X   -d   -- Debug information for developers.  This implies verbose and more.
    -q   -- Quiet mode, Don't print out any warnings about file read errors.

    -i   -- Output numeric values as their integer only.
    -I   -- Output numeric values as their decimal portion only.
    -a   -- Don't treat '-' characters as negative signs.
            Think of -a as 'absolute value'.
    -d   -- Don't treat the '.' character as a decimal point.
    -N   -- Don't process complete numbers, process each numeric character
            individually.
    -C   -- Commify numbers in output.  Instead of printing out '1000000', it
            should print out '1,000,000'.
    -b <n>
         -- Use the following base <n> when dealing with numbers.
    --   -- Don't process any more arguments as options.


 3. All num utils should provide user documentation in the form of man pages.

  - While the programs are written in Perl I plan on using POD information in
    the programs themselves and then that documentation can be exported to man
    pages, info docs or HTML format.

 4. All num utils should provide summarized help with the -h option similar to
    the following:

    ----------------------------------------------
    numutil: process numbers in such a way......
    ----------------------------------------------

    Usage:  numutil [options] [file args]
            STDIN | numutil [options]
            numutil [options] < file

    Options:
            -h      Help: You're looking at it.
            -V      Increase verbosity.
            -d      Don't treat the '.' character as a decimal point.

 5. All numeric utilities should abstract their functionality as much as
    possible so that a numeric processing module can be written to make things
    consistent among all numeric utility programs.

 6. The num-utils set of utilities should be available in the following forms
    for download:

     o tar format, both gz and bz2
     o rpm package
     o Gentoo ebuild tree
     o deb package

 7. The Makefile should be setup to be able to create the different package
    formats listed above as well as the man pages from the perldoc information
    in each utility's source code.

 8. Numeric expressions  (regular expressions, plus operations for numbers)

    ..   -- range operator
    i    -- increment operator
    f    -- factor operator
    m    -- multiple operator
    ,    -- expression separation separator

    []   -- character grouping
    +    -- quantifier  (1 or more)
    *    -- quantifier  (0 or more)
    ?    -- Match the preceding character 0 or 1 times.
    {}   -- for matching specific number of times.

-- Some goals sent in by areiner@tph.tuwien.ac.at (thanks) --

  - Support for locale changes between . and , usage.  In other parts of
    the world they use a period in the place of a decimal point
    (ie. 1.000.000,50 means one million and 5 tenths).

  - Some of the utilities should be able to recurse through sub-directories,
    where appropriate.

  - Support for output and input of numbers in scientific notation.
    (ie. 1.3e-7 for 0.0000013)

  - A utility for sorting numbers in mixed notations.  For instance, it
    is hard to sort numbers that are in scientific notation or commified
    along side ones that aren't.  Maybe this is a call for a numsort utility.
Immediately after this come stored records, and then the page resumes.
Lemma step_to_same l j n ip x m l2 : locked_at l j n ip x -> got ROOTDEV m (<[j := x]> l) l2 j ->
  i_nlink (dino sbk c m) <> 0 ->
  l2 !! j = Some (more_ref x) /\ stands sbk c l0 (<[j := dropped (unlocked (more_ref x))]> l2) j m.
Proof.
  intros L Hgot Hlk. pose proof (la_ip _ _ _ _ _ L) as Hi. assert (Hlt := lookup_lt_Some _ _ _ Hi).
  pose proof (la_ref _ _ _ _ _ L) as Hr. pose proof (la_pos _ _ _ _ _ L) as Hpos.
  assert (E : m = n /\ l2 = <[j := more_ref x]> l).
  { destruct Hgot as [z Hz Hzr Hzd Hzn ->|z Hno Hz Hzr ->]; rewrite list_lookup_insert_eq in Hz by done; injection Hz as <-.
    - split; [rewrite <- Hzn; apply (la_inum _ _ _ _ _ L)|by rewrite list_insert_insert_eq].
    - lia. }
  destruct E as [-> ->]. split; [by apply list_lookup_insert_eq|]. rewrite list_insert_insert_eq.
  set (y := dropped (unlocked (more_ref x))).
  assert (Hy : i_ref y = i_ref ip /\ i_inum y = n /\ i_dev y = ROOTDEV).
  { unfold y. simpl. split; [lia|]. split; [apply (la_inum _ _ _ _ _ L)|apply (la_dev _ _ _ _ _ L)]. }
  assert (Hok : entry_ok sbk c y).
  { apply dropped_ok; simpl; rewrite ?(la_inum _ _ _ _ _ L);
      [apply (la_dev _ _ _ _ _ L)|apply (la_range _ _ _ _ _ L)|apply (la_type _ _ _ _ _ L)| |apply (la_spin _ _ _ _ _ L)].
    by eapply (synced_ext sbk c x), (la_sync _ _ _ _ _ L). }
  clearbody y. destruct Hy as (Hy1 & Hy2 & Hy3). pose proof (la_stands _ _ _ _ _ L) as Hst. split.
  - eapply cache_good_set; [apply (sd_good _ _ _ _ _ _ Hst)|exact Hi|exact Hok|lia|lia|rewrite Hy3; symmetry; apply (la_dev' _ _ _ _ _ L)|].
    rewrite Hy2. symmetry. apply (la_inum' _ _ _ _ _ L).
  - exists y. rewrite list_lookup_insert_eq by done. split_and!; [done|lia|done|done].
  - eapply refs_plus_set; [apply (sd_refs _ _ _ _ _ _ Hst)|exact Hi|exact Hy1|]. rewrite Hy2. symmetry. apply (la_inum' _ _ _ _ _ L).
  - intros kp _. by left.
Qed.

(** ** The loop *)

(** What [namex] leaves: the disk and the directories as they were, and the
    reference to the inode of the walk if there is one; with [parent], the name
    array has the last element of the path. *)
Record reached (parent : bool) (n : Z) (es : list (list Z)) (r : option nat * list Z) s' : Prop := {
  re_sb : sb s' = sbk;
  re_lock : ic_lock s' = false;
  re_disk : srep (tx s') c p ∅;
  re_cache : cache_good sbk c (inodes s');
  re_refs : refs_plus l0 (inodes s') r.1;
  re_walk : match r.1 with
            | Some j => exists m, walk sbk c parent n es = Some m /\ entry (inodes s') ROOTDEV m j
            | None => walk sbk c parent n es = None
            end;
  re_name : parent = true -> is_Some r.1 -> exists e, last es = Some e /\ nm r.2 = nm e;
  re_live : parent = false -> forall j m, r.1 = Some j -> walk sbk c parent n es = Some m -> stands sbk c l0 (inodes s') j m;
}.

(** The dirlookup of the current inode and the release of it. *)
Lemma wp_move s e j n ip x name el (Q : option (nat * Z) -> F -> Prop) :
  sb s = sbk -> ic_lock s = false -> srep e c p ∅ -> locked_at (inodes s) j n ip x -> i_type (dino sbk c n) = T_DIR ->
  name_ok name -> nm name = nm el ->
  (lookup_dir c (dino sbk c n) el = None -> forall e', srep e' c p ∅ -> Q None (wfs (wip s j x) e')) ->
  (forall m j2 o s2 y, lookup_dir c (dino sbk c n) el = Some m -> sb s2 = sbk -> ic_lock s2 = false -> srep (tx s2) c p ∅ ->
     inodes s2 !! j = Some y -> Sleep.spin (i_lk y) = false -> Sleep.locked (i_lk y) = 1 -> 1 <= i_ref y -> ~ dying y ->
     stands sbk c l0 (<[j := dropped (unlocked y)]> (inodes s2)) j2 m -> Q (Some (j2, o)) s2) ->
  wp P (dirlookup dev_read j name) (wfs (wip s j x) e) Q.
Proof.
  intros Hsb Hl Hs L Hty Hnm Hel HN HS. pose proof (la_ip _ _ _ _ _ L) as Hi. pose proof (la_content _ _ _ _ _ L) as Hsc.
  pose proof (la_ref _ _ _ _ _ L) as Hr. pose proof (la_pos _ _ _ _ _ L) as Hpos.
  eapply wp_dirlookup; [exact Hsb|exact Hs|exact Hd|apply (la_file _ _ _ _ _ L)|by eapply wip_lookup| |exact Hnm| |].
  { eapply sc_dir_ok; [exact Hsc|]. by apply (tr_dir _ _ Htr); [apply (la_range _ _ _ _ _ L)|]. }
  { intros Hno e' Hs'. apply HN; [|exact Hs']. apply lookup_dir_none. intros k Hk Hh.
    apply (Hno k); [by rewrite (sc_nents _ _ Hsc)|]. by apply (sc_hit c x (dino sbk c n) name el k Hsc Hel). }
  intros k Hk e' Hs'. pose proof (sc_first_hit c _ _ _ _ _ Hsc Hel Hk) as Hk'. set (m := de_inum (dent c x k)).
  assert (Em : lookup_dir c (dino sbk c n) el = Some m).
  { rewrite (lookup_dir_hit _ _ _ _ Hk'). unfold m, dent. by rewrite (sc_fbytes c x _ _ _ Hsc). }
  assert (Hm : 0 < m < sb_ninodes sbk /\ dtype sbk c m <> 0 /\ i_nlink (dino sbk c m) <> 0).
  { unfold m, dent. rewrite (sc_fbytes c x _ _ _ Hsc). destruct Hk' as (Hk1 & [Hk2 _] & _).
    apply (tr_entry _ _ Htr n k); [apply (la_range _ _ _ _ _ L)|exact Hty|exact Hk1|exact Hk2]. }
  clearbody m. destruct Hm as (Hm1 & Hm2 & Hm3). clear Hk Hk'.
  assert (Hgot : forall j2 l2, got ROOTDEV m (<[j := x]> (inodes s)) l2 j2 ->
    Q (Some (j2, 16 * Z.of_nat k)) (wfs (s <| inodes := l2 |>) e')).
  { intros j2 l2 Hg. destruct (decide (j2 = j)) as [->|Hne].
    - destruct (step_to_same _ _ _ _ _ _ _ L Hg Hm3) as [Hy Hst].
      apply (HS m j _ (wfs (s <| inodes := l2 |>) e') (more_ref x)); [exact Em|exact Hsb|exact Hl|exact Hs'|exact Hy|apply (la_spin _ _ _ _ _ L)|apply (la_locked _ _ _ _ _ L)|simpl; lia| |exact Hst].
      intros (_ & _ & H3). simpl in H3. lia.
    - destruct (step_to_other _ _ _ _ _ _ _ _ L Hg Hne Hm1 Hm2 Hm3) as [Hy Hst].
      apply (HS m j2 _ (wfs (s <| inodes := l2 |>) e') x); [exact Em|exact Hsb|exact Hl|exact Hs'|exact Hy|apply (la_spin _ _ _ _ _ L)|apply (la_locked _ _ _ _ _ L)|lia| |exact Hst].
      by eapply not_dying. }
  apply wp_iget; [exact Hl| | | |].
  - change (icache_ok (<[j := x]> (inodes s))). eapply icache_same; [apply (cg_ok _ _ _ (sd_good _ _ _ _ _ _ (la_stands _ _ _ _ _ L)))|exact Hi|lia|apply (la_spin _ _ _ _ _ L)|lia| |].
    + rewrite (la_dev _ _ _ _ _ L). symmetry. apply (la_dev' _ _ _ _ _ L).
    + rewrite (la_inum _ _ _ _ _ L). symmetry. apply (la_inum' _ _ _ _ _ L).
  - intros j2 jp Hj Hjr Hjd Hjn. apply (Hgot j2 (<[j2 := more_ref jp]> (<[j := x]> (inodes s)))). by eapply got_cached.
  - intros Hno j2 jp Hj Hjr. apply (Hgot j2 (<[j2 := fresh_entry ROOTDEV m jp]> (<[j := x]> (inodes s)))). by eapply got_new.
  - intros Hfull _. exfalso. destruct (spare (inodes s) j (sd_refs _ _ _ _ _ _ (la_stands _ _ _ _ _ L))) as (k' & kp & Hne & Hk & Hkr).
    specialize (Hfull k' kp). change (inodes (wfs (wip s j x) e')) with (<[j := x]> (inodes s)) in Hfull.
    rewrite list_lookup_insert_ne in Hfull by congruence. specialize (Hfull Hk). lia.
Qed.

Lemma wp_iput_current s j n (Q : unit -> F -> Prop) :
  ic_lock s = false -> stands sbk c l0 (inodes s) j n ->
  (forall y, cache_good sbk c (<[j := y]> (inodes s)) -> refs_plus l0 (<[j := y]> (inodes s)) None -> Q tt (wip s j y)) ->
  wp P (iput mypid fuel j) s Q.
Proof.
  intros Hl Hst HQ. destruct (sd_entry _ _ _ _ _ _ Hst) as (ip & Hi & Hr & Hdev & Hn).
  destruct (cg_entry _ _ _ (sd_good _ _ _ _ _ _ Hst) _ _ Hi) as [Hidle Huse]. destruct (Huse Hr) as (_ & Hrange & Hty & Hsy).
  eapply wp_iput_keep; [exact Hfuel|exact Hl|exact Hi|exact Hidle| |].
  - intros (Hv & Hlk & H1). specialize (Hsy Hv). rewrite from_disk_dino in Hsy. destruct (with_disk_same _ _ Hsy) as [_ E].
    rewrite Hn in E. destruct (sd_live _ _ _ _ _ _ Hst ip Hi); [congruence|lia].
  - apply HQ.
    + eapply cache_good_set; [apply (sd_good _ _ _ _ _ _ Hst)|exact Hi| |simpl; lia|lia|reflexivity|reflexivity].
      split; [split; [apply Hidle|reflexivity]|]. intros _. split; [exact Hdev|]. split; [exact Hrange|]. split; [exact Hty|].
      intros Hv. by apply (synced_ext sbk c ip), Hsy.
    + by eapply refs_plus_drop; [apply (sd_refs _ _ _ _ _ _ Hst)|exact Hi| |].
Qed.

(** [iunlock] of the current inode: the walk stops there. *)
Lemma unlock_current l j n ip x : locked_at l j n ip x -> let l' := <[j := unlocked x]> l in
  cache_good sbk c l' /\ refs_plus l0 l' (Some j) /\ entry l' ROOTDEV n j.
Proof.
  intros L l'. pose proof (la_ip _ _ _ _ _ L) as Hi. pose proof (la_stands _ _ _ _ _ L) as Hst.
  pose proof (la_ref _ _ _ _ _ L) as Hr. pose proof (la_pos _ _ _ _ _ L) as Hpos.
  assert (Hdv : i_dev (unlocked x) = i_dev ip) by (simpl; rewrite (la_dev _ _ _ _ _ L); symmetry; apply (la_dev' _ _ _ _ _ L)).
  assert (Hn : i_inum (unlocked x) = i_inum ip) by (simpl; rewrite (la_inum _ _ _ _ _ L); symmetry; apply (la_inum' _ _ _ _ _ L)).
  split; [|split].
  - eapply cache_good_set; [apply (sd_good _ _ _ _ _ _ Hst)|exact Hi| |simpl; lia|lia|exact Hdv|exact Hn].
    split; [split; [apply (la_spin _ _ _ _ _ L)|reflexivity]|]. intros _. rewrite Hdv, Hn, (la_inum' _ _ _ _ _ L).
    split; [apply (la_dev' _ _ _ _ _ L)|]. split; [apply (la_range _ _ _ _ _ L)|]. split; [apply (la_type _ _ _ _ _ L)|].
    intros _. by eapply (synced_ext sbk c x), (la_sync _ _ _ _ _ L).
  - by eapply refs_plus_set; [apply (sd_refs _ _ _ _ _ _ Hst)|exact Hi| |].
  - exists (unlocked x). unfold l'. rewrite list_lookup_insert_eq by (by eapply lookup_lt_Some). split; [done|]. split; [simpl; lia|].
    rewrite Hdv, Hn. split; [apply (la_dev' _ _ _ _ _ L)|apply (la_inum' _ _ _ _ _ L)].
Qed.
-= Individual program goals =-

-- numsum --

  This program adds up all numbers encountered.  In it's basic operation, it
  will simply add up all the numbers that it encounters.  The numbers can be one
  per line, multiple per line separated by space or multiple numbers separated
  by anything.

  Eventually, it would be nice if numsum could do things like sum up individual
  rows or columns of input separately.  There might be other types of summing
  functions that would be useful when dealing with textual input.


  Examples
     $ cat numbers
     1
     2
     3
     4
     $ cat numbers | numsum
     10
     $ numsum numbers
     10

  Advanced Examples
     $ cat columns
     1 6 11 16 21
     2 7 12 17 22
     3 8 13 18 23
     4 9 14 19 24
     5 10 15 20 25
     $ cat columns | numsum -c
     15 40 65 90 115
     $ cat columns | numsum -r  (add up the rows)
     55
     60
     65
     70
     75
     $ 

 Usage options  (in addition to the standard options)

   -a   -- Add all numbers in the file, not just the first ones found on each
           line.   
X  -c   -- Treat each line as a set of columns separated by white space, or a
           string if the -s option is used.  Sum up the values in each column
           and print out the result of each column separated by the separation
           character.  This is shown above in the advanced examples section.
X  -s <string>  [for columns]
        -- Use <string> as the separator between each column.  This is allowed
           to be more than one character and possibly even a number.
X  -r   -- Treat each line (by default) as a row of numbers to sum up.  The
           results of the sums of each row will be printed on separate lines.
   -s <string>  [for rows] 
        -- When used with the -r flag, this will specify the separator for
           rows.  By default it is the new line character.  It could be a
           character, set of characters or even a number.

   -t <x>  
        -- When used, it will add up every <x>th number and at the end
           print out <x> rows showing the sums of each <x>th number.  This
           would be useful for example if you had data from each day of the
           month and you wanted to sum up the date for each week day.
           So you might do something like this

           $ cat monthly-data | numsum -t 7
          

 Options that might be included eventually.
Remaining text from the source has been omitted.